Wzrost cen gazu, który trwa od kwartałów, a jego znaczące przyspieszenie obserwujemy od dwóch miesięcy powoduje realne problemy gospodarcze w UE. Wycenę tego surowca w najbliższym czasie może podnieść dalsze obniżanie przepływów ze strony Rosji i konkurencja cenowa na rynku LNG z państwami azjatyckimi, a także czynniki pogodowe. Niewykluczone, że presja ze strony Rosji za jakiś czas ulegnie zmniejszeniu, a Gazprom będzie skłonny zwiększyć przepływy do krajów UE. Bazowym scenariuszem pozostaje jednak niski przepływ z Rosji i możliwa kontynuacja trendu ograniczania zużycia gazu w przemyśle, potencjalnie w ciepłownictwie i energetyce. Przy umiarkowanej zimie szacowany deficyt surowca w skali EU może zostać zbilansowany reakcją strony popytowej – uważa Krzysztof Mazurski, ekspert firmy Energy Solution zajmującej się doradztwem w zakresie energii elektrycznej i gazu ziemnego.

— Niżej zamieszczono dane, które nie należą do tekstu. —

Definition Reconcile (req : NamespacedName) : kube (Result * result unit) :=
  r <- getNodePoolForRequest req ;;
  match r with
  | inl err => Ret ({| Requeue := false; RequeueAfter := 0 |}, inl err)
  | inr None => Ret ({| Requeue := false; RequeueAfter := 0 |}, inr tt)
  | inr (Some nodePool) =>
      err <- match DeletionTimestamp (npMeta nodePool) with
             | None =>
                 r <- addControllerAsFinalizerIfNeeded nodePool ;;
                 match r with
                 | (_, inl err) => Ret (inl err)
                 | (nodePool, inr _) => reconcileNodePool nodePool
                 end
             | Some _ => finalize nodePool
             end ;;
      Ret ({| Requeue := false; RequeueAfter := 0 |}, err)
  end.

(** ** Events ([nodepool_event_filter.go], [nodepool_controller.go]) *)

Definition FilterNodeUpdatesForNPController (nodeOld nodeNew : Node) : bool :=
  (nodePhase nodeOld !=? nodePhase nodeNew) || negb (Bool.eqb (Unschedulable nodeOld) (Unschedulable nodeNew))
  || (nodeLabels nodeOld !=? nodeLabels nodeNew).

Definition getProjectNodePoolRefs (project : Project) : gset string := list_to_set (qcNodepool <$> prjQueues project).

Definition filterUpdateEvents (K : Kind) : obj K -> obj K -> bool :=
  match K return obj K -> obj K -> bool with
  | KServiceMonitor | KSchedulingShard | KNodePool => fun _ _ => true
  | KNode => FilterNodeUpdatesForNPController
  | KProject => fun old new => getProjectNodePoolRefs old !=? getProjectNodePoolRefs new
  | _ => fun _ _ => false
  end.

Definition isDeletingPhase (nodePool : NodePool) : bool :=
  bool_decide (is_Some (DeletionTimestamp (npMeta nodePool))) || (npPhase nodePool ==? NodePoolDeleting).

Definition NodePoolIsDeletingPhaseIndexer (nodePool : NodePool) : list string := [formatBool (isDeletingPhase nodePool)].

Definition PodRunningWithKaiSchedulerNodeNameIndexer (pod : Pod) : list string :=
  [if (podSchedulerName pod ==? SchedulerName cfg) && isPodBoundToNode pod then podNodeName pod else ""].

Definition SchedulingShardPartitionIndexer (shard : SchedulingShard) : list string :=
  [PartitionLabelValue (shardSpec shard)].

(** [strings.Contains(s, substr)]. *)
Definition containsString (substr s : string) : bool :=
  match String.index 0 substr s with Some _ => true | None => false end.

Definition nodeNameWithSuffixesToSearchFor (name : string) : list string := (fun suffix => name +:+ suffix) <$> [" "; ","; "."].

Definition isNodeInNodepoolStatusMessage (nodeNameWithSuffixes : list string) (status : NodePoolStatus) : bool :=
  existsb (fun n => containsString n (npsMessage status)) nodeNameWithSuffixes.

(** Whether a node event also concerns this pool. *)
Definition isOtherDestNodePool (node : Node) (nodePoolAlreadyInRequests : string) (nodePool : NodePool) : bool :=
  if Name (npMeta nodePool) ==? nodePoolAlreadyInRequests then false
  else if negb (unschedulableByUs node)
          && isNodeInNodepoolStatusMessage (nodeNameWithSuffixesToSearchFor (nodeName node)) (npStatus nodePool) then true
  else if negb (unschedulableByUs node) then false
  else if (LabelKey nodePool ==? "") || (LabelValue nodePool ==? "")
          || bool_decide (is_Some (DeletionTimestamp (npMeta nodePool))) then false
  else mapGet (nodeLabels node) (LabelKey nodePool) ==? LabelValue nodePool.

(** Requests are the names of node pools. *)
Definition mapNodeToOtherDestNodePools (node : Node) (nodePoolAlreadyInRequests : string) : kube (list string) :=
  r <- call (List KNodePool listAll) ;;
  match r with
  | inl _ => Ret []
  | inr nodePools =>
      let requests := (Name ∘ npMeta) <$>
        filter (fun nodePool => isOtherDestNodePool node nodePoolAlreadyInRequests nodePool = true) (nodePools : list NodePool) in
      Ret (if unschedulableByUs node && (length requests ==? 0) then [DefaultNodepoolName cfg] else requests)
  end.

Definition MapNodeToNodePoolEvent (node : Node) : kube (list string) :=
  let nodePoolName := nodePoolNameOfLabels cfg (nodeLabels node) in
  if nodePoolName ==? ExcludedNodepoolName cfg then Ret []
  else
    r <- ListPartitionLabelValues ;;
    if match r with inl _ => false | inr unmanaged => bool_decide (nodePoolName ∈ unmanaged) end then Ret []
    else
      r <- call (Get KNodePool ("", nodePoolName)) ;;
      let nodePoolName := match r with inl _ => DefaultNodepoolName cfg | inr _ => nodePoolName end in
      others <- mapNodeToOtherDestNodePools node nodePoolName ;;
      Ret (nodePoolName :: others).

Definition MapNrtToNodePoolEvent (name : string) : kube (list string) :=
  r <- call (Get KNode ("", name)) ;;
  match r with
  | inl _ => Ret []
  | inr node => MapNodeToNodePoolEvent node
  end.

Definition MapProjectToNodePoolEvents : kube (list string) :=
  r <- listNodePoolsWithFieldSelector IsDeletingPhaseField "true" ;;
  match r with
  | inl _ => Ret []
  | inr deletingNodePools => Ret ((Name ∘ npMeta) <$> (deletingNodePools : list NodePool))
  end.

End Controller.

Od połowy czerwca br., czyli od momentu, w którym pod różnymi pretekstami natury technicznej Gazprom znacząco obniżył przepływy gazu przez Nord Stream 1 do Niemiec – najpierw o 60 proc., a następnie o 80 proc. – ceny hurtowe tego surowca wzrosły w dostawach na 2023 r. z poziomu 80 EUR/MWh do obecnych 250 EUR/MWh.

Gazprom jako podmiot stanowiący przedłużenie polityki Kremla wywiera tym samym nieprawdopodobną presję na gospodarki krajów UE. Za przykład druzgocących konsekwencji tego ruchu można podać wzrost cen energii elektrycznej w Niemczech na 2023 r. z 220 EUR/MWh (połowa czerwca br.) do obecnych 710 EUR/MWh, masowe wyłączenia lub ograniczenia produkcji firm chemicznych w całej Europie oraz potężną dozę niepewności w kontekście zarówno cen, jak i ciągłości dostaw surowca, szczególnie w perspektywie nadchodzącego okresu grzewczego.

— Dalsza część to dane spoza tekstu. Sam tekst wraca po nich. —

Definition demoPodGroup (ns name pool : string) : PodGroup :=
  {| pgMeta := {| Name := name; Namespace := ns; UID := ""; Labels := {["kai/node-pool" := pool]}; Annotations := ∅;
                  OwnerReferences := []; Finalizers := []; DeletionTimestamp := None; ResourceVersion := ""; Generation := 0 |};
     pgMarkUnschedulable := None; pgSchedulingBackoff := None; pgQueue := "";
     pgTopologyConstraint := emptyTopologyConstraint; pgSchedulingConditions := [] |}.

(** A node of the default pool that belongs to pool a. *)
Definition moveStore : store :=
  store_add (K := KNodePool) (demoPool "a" NodePoolReady)
    (store_add (K := KNode) (demoNode "n1" {["gpu" := "a"]}) emptyStore).

Definition demoReconcile (name : string) : kube (Result * result unit) :=
  Reconcile demoNpcConfig demoParams false false demoOrder (fun _ => "") ("", name).

Definition demoMove : list (event KubeCall) := run_trace memServer (demoReconcile "a") moveStore.

(** [faithful] as a check. *)
Definition faithfulEvent (e : event KubeCall) : bool :=
  match e with
  | Event (List KNode opts) r =>
      match r with
      | inr nodes => forallb (fun node : Node => forallb (fun q => Matches q (nodeLabels node)) (loLabelSelector opts)) nodes
      | inl _ => true
      end
  | Event (Get KNodePool _) r | Event (Patch KNodePool _ _) r =>
      match r with inr nodePool => Name (npMeta nodePool) !=? "" | inl _ => true end
  | Event (Patch KNode o _) r | Event (PatchStatus KNode o _) r =>
      match r with inr n => nodeName n ==? nodeName o | inl _ => true end
  | _ => true
  end.

Lemma faithful_check tr : forallb faithfulEvent tr = true -> faithful tr.
Proof.
  rewrite forallb_forall. intros H. split; apply Forall_forall; intros [X c r] He%list_elem_of_In; specialize (H _ He);
    destruct c as [K ?|K|K|K|K|K|K|K|K| | | | |]; try done; destruct K; try done; destruct r as [err|x]; try done;
    cbn in H |- *.
  all: try by apply bool_decide_eq_true in H.
  all: try by (apply negb_true_iff, bool_decide_eq_false in H).
  intros node Hn. rewrite forallb_forall in H. apply list_elem_of_In in Hn. specialize (H node Hn). cbn in H.
  rewrite forallb_forall in H. apply Forall_forall. intros q Hq. by apply H, list_elem_of_In.
Qed.

Lemma reconcile_moves_drained_nodes_witness :
  exists e node tr1 tr2 tr3, demoMove = tr1 ++ tr2 ++ tr3 /\ nodeName node = "n1" /\ wasRead tr1 node /\ e ∈ tr3 /\
    exec (arePodsRunningWithNodePool demoNpcConfig demoOrder "n1" (poolOfNode demoNpcConfig node) true) tr2 (inr false).
Proof.
  assert (exists e, e ∈ demoMove /\ relabels demoNpcConfig e = Some "n1") as (e & He & Hm).
  { assert (existsb (fun e => relabels demoNpcConfig e ==? Some "n1") demoMove = true) as H by (vm_compute; reflexivity).
    apply existsb_exists in H as (e & Hin & Heq). exists e. split; [by apply list_elem_of_In|by apply bool_decide_eq_true in Heq]. }
  exists e. destruct (reconcile_moves_drained_nodes demoNpcConfig demoParams false false demoOrder (fun _ => ""))
    with (req := ("", "a")) (tr := demoMove) (r := (run memServer (demoReconcile "a") moveStore).1) (e := e) (name := "n1")
    as [(_ & e' & _ & ref & [=] & _)|H].
  - discriminate.
  - apply run_exec.
  - apply faithful_check. vm_compute. reflexivity.
  - exact He.
  - exact Hm.
  - exact H.
Defined.

Definition demoCheck : kube (result bool) := arePodsRunningWithNodePool demoNpcConfig demoOrder "n1" "a" true.

Lemma drain_check_meaning_witness :
  exists opts pods, Event (List KPod opts) (inr pods) ∈ run_trace memServer demoCheck emptyStore /\
    loFieldSelector opts = Some (PodRunningWithKaiSchedulerNodeNameField, "n1").
Proof.
  destruct (drain_check_meaning demoNpcConfig demoOrder "n1" "a" true (run_trace memServer demoCheck emptyStore))
    as (opts & pods & He & Hf & _).
  - apply demoOrder_isRangeOrder.
  - apply (run_exec memServer demoCheck emptyStore).
  - exists opts, pods. split; [exact He|exact Hf].
Defined.

(** Two pods of pool a run on n1; their pod groups have the same name in
    different namespaces, and the one of the first namespace is on pool b. *)
Definition collisionStore : store :=
  store_add (K := KPod) (demoPod "team-1" "p" "a" "job") (store_add (K := KPod) (demoPod "team-2" "p" "a" "job")
    (store_add (K := KPodGroup) (demoPodGroup "team-1" "job" "b") (store_add (K := KPodGroup) (demoPodGroup "team-2" "job" "a")
       emptyStore))).

(** The check for running pods groups pods by the name of their pod group
    alone.  With two pods of pool a on the node, in two namespaces, whose pod
    groups share a name, the check answers that no pod of pool a runs on the
    node, although the pod of the second namespace agrees with its pod group. *)
Theorem pod_group_name_collision :
  (run memServer demoCheck collisionStore).1 = inr false /\
  forall pod pg, pod = demoPod "team-2" "p" "a" "job" -> pg = demoPodGroup "team-2" "job" "a" ->
    collisionStore KPod !! ("team-2", "p") = Some pod /\ collisionStore KPodGroup !! ("team-2", "job") = Some pg /\
    correctPodsOfGroup demoNpcConfig pg [pod] = [pod].
Proof. split; [vm_compute; reflexivity|]. intros pod pg -> ->. by vm_compute. Qed.

(** ** The health condition of a node *)

Lemma findCondition_upsert c cs t :
  findCondition (upsertCondition c cs) t = if ncType c ==? t then Some c else findCondition cs t.
Proof.
  induction cs as [|c' cs IH]; simpl; [by case_bool_decide|].
  destruct (decide (ncType c' = ncType c)) as [Heq|Hne].
  - rewrite bool_decide_true by done. simpl. rewrite Heq. by case_bool_decide.
  - rewrite bool_decide_false by done. simpl. rewrite IH. repeat case_bool_decide; congruence.
Qed.

Lemma findCondition_None cs t : findCondition cs t = None <-> t ∉ ncType <$> cs.
Proof.
  induction cs as [|c cs IH]; simpl; [split; [intros _; apply not_elem_of_nil|done]|].
  rewrite not_elem_of_cons, <- IH. case_bool_decide; [split; [done|naive_solver]|naive_solver].
Qed.

Lemma findCondition_delete t cs t' :
  NoDup (ncType <$> cs) -> findCondition (deleteCondition t cs) t' = if t ==? t' then None else findCondition cs t'.
Proof.
  induction cs as [|c cs IH]; simpl; intros Hnd; [by case_bool_decide|].
  apply NoDup_cons in Hnd as [Hc Hnd]. destruct (decide (ncType c = t)) as [<-|Hne].
  - rewrite (bool_decide_true (ncType c = ncType c)) by done. case_bool_decide as Ht; [rewrite <- Ht; by apply findCondition_None|done].
  - rewrite bool_decide_false by done. simpl. rewrite IH by done. repeat case_bool_decide; congruence.
Qed.

(** The server stores the status it is sent. *)
Definition storesNodeStatus : forall X, KubeCall X -> X -> Prop := fun X c =>
  match c in KubeCall X return X -> Prop with
  | PatchStatus K _ m => fun r => match r with inr o => o = m | inl _ => True end
  | _ => fun _ => True
  end.

(** What is wrong with the topology of a node of the pool, if anything. *)
Definition nrtProblem (nrtEnabled : bool) (nodePool : NodePool) (nrt : option NodeResourceTopology)
    : option (string * string) :=
  if negb (isNumaEnabled nodePool) then None
  else if negb nrtEnabled then evaluateNrtHealth None else evaluateNrtHealth nrt.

Wyceny gazu mogą jeszcze wzrosnąć ze względu na dwa istotne czynniki. Pierwszym z nich jest dalsze obniżenie przepływów ze strony Rosji. Średni wolumen dostaw do EU z okresu 2015-2020 oscyluje wokół wartości 4,2 TWh/d dla sezonu letniego, obecnie dostarczane jest 1,1 TWh/d. Pole do wywierania dalszej presji pod względem dostaw nie jest już więc tak spektakularne. Drugim ważnym elementem będzie konkurencja cenowa w zakresie LNG z państwami azjatyckimi, które podobnie jak my przygotowują się już do sezonu zimowego.

Czy na przyszłość możemy patrzyć z optymizmem?

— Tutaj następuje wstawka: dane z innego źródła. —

(** The gauge of a node that is deleted while it is in a pool without a node
    pool object, the excluded pool for instance, stays at 1: the handler only
    resets the gauges of the listed pools. *)
Theorem deleted_node_gauge_stays node g tr g' nodePools :
  exec (handleEvent cfg (DeleteFunc (NodeObject node)) g) tr (inr g') ->
  Forall (listAnswer ∅ (poolNames nodePools)) tr -> poolOf node ∉ poolNames nodePools ->
  g' !! (nodeName node, poolOf node) = g !! (nodeName node, poolOf node).
Proof.
  intros (r1 & tr1 & -> & H) Hans Hno. cbn [prog_bind_ call] in H. destruct r1 as [err|l]; [by destruct H|].
  apply Forall_cons in Hans as [Hpools _]. unfold listAnswer in Hpools. simpl in Hpools. destruct H as [_ [= ->]].
  rewrite (removeAll_lookup (nodeName node) (fun _ => false)), decide_False; [done|].
  intros (_ & Hin & _). apply Hno. by rewrite <- Hpools.
Qed.

(** The tombstone of a deletion that the watch missed makes the handler panic. *)
Theorem tombstone_panics key g :
  handleEvent cfg (DeleteFunc (DeletedFinalStateUnknown key)) g = Ret (inl (RuntimePanic "interface conversion")).
Proof. done. Qed.

End MetricProps.

(** ** Examples *)

Definition metricsStore : store :=
  store_add (K := KNodePool) (demoPool "a" NodePoolReady)
    (store_add (K := KNode) (demoNode "n1" {["kai/node-pool" := "a"]}) emptyStore).

Definition demoGauges : gmap (string * string) Z := {[("n1", "excluded") := 1%Z]}.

Czynnikami nieznacznie łagodzącymi obecny kryzys gazowy i energetyczny pozostaje ograniczenie poboru gazu wywołane jego astronomicznymi wycenami i tempo zatłaczania surowca do magazynów (obecnie na poziomie 78 proc.).

Na rynku pojawia się teza o szansie wzrostu przepływów z Rosji, która kontynuując politykę presji na Europę może utracić ten rynek w perspektywie kolejnych lat (w zależności od tempa wzrostu możliwości eksportowych głównych graczy rynku LNG i rozwoju infrastruktury po stronie europejskiej). Co więcej, przy braku alternatyw zwiększania dostaw na rynek azjatycki (wywołanych brakiem odpowiedniej infrastruktury) i po uzupełnieniu własnych magazynów, możliwe, iż Rosja podejmie decyzję o zwiększeniu przepływów do UE, aby nie ograniczać wydobycia na polach gazowych będących źródłem zaopatrzenia Europy.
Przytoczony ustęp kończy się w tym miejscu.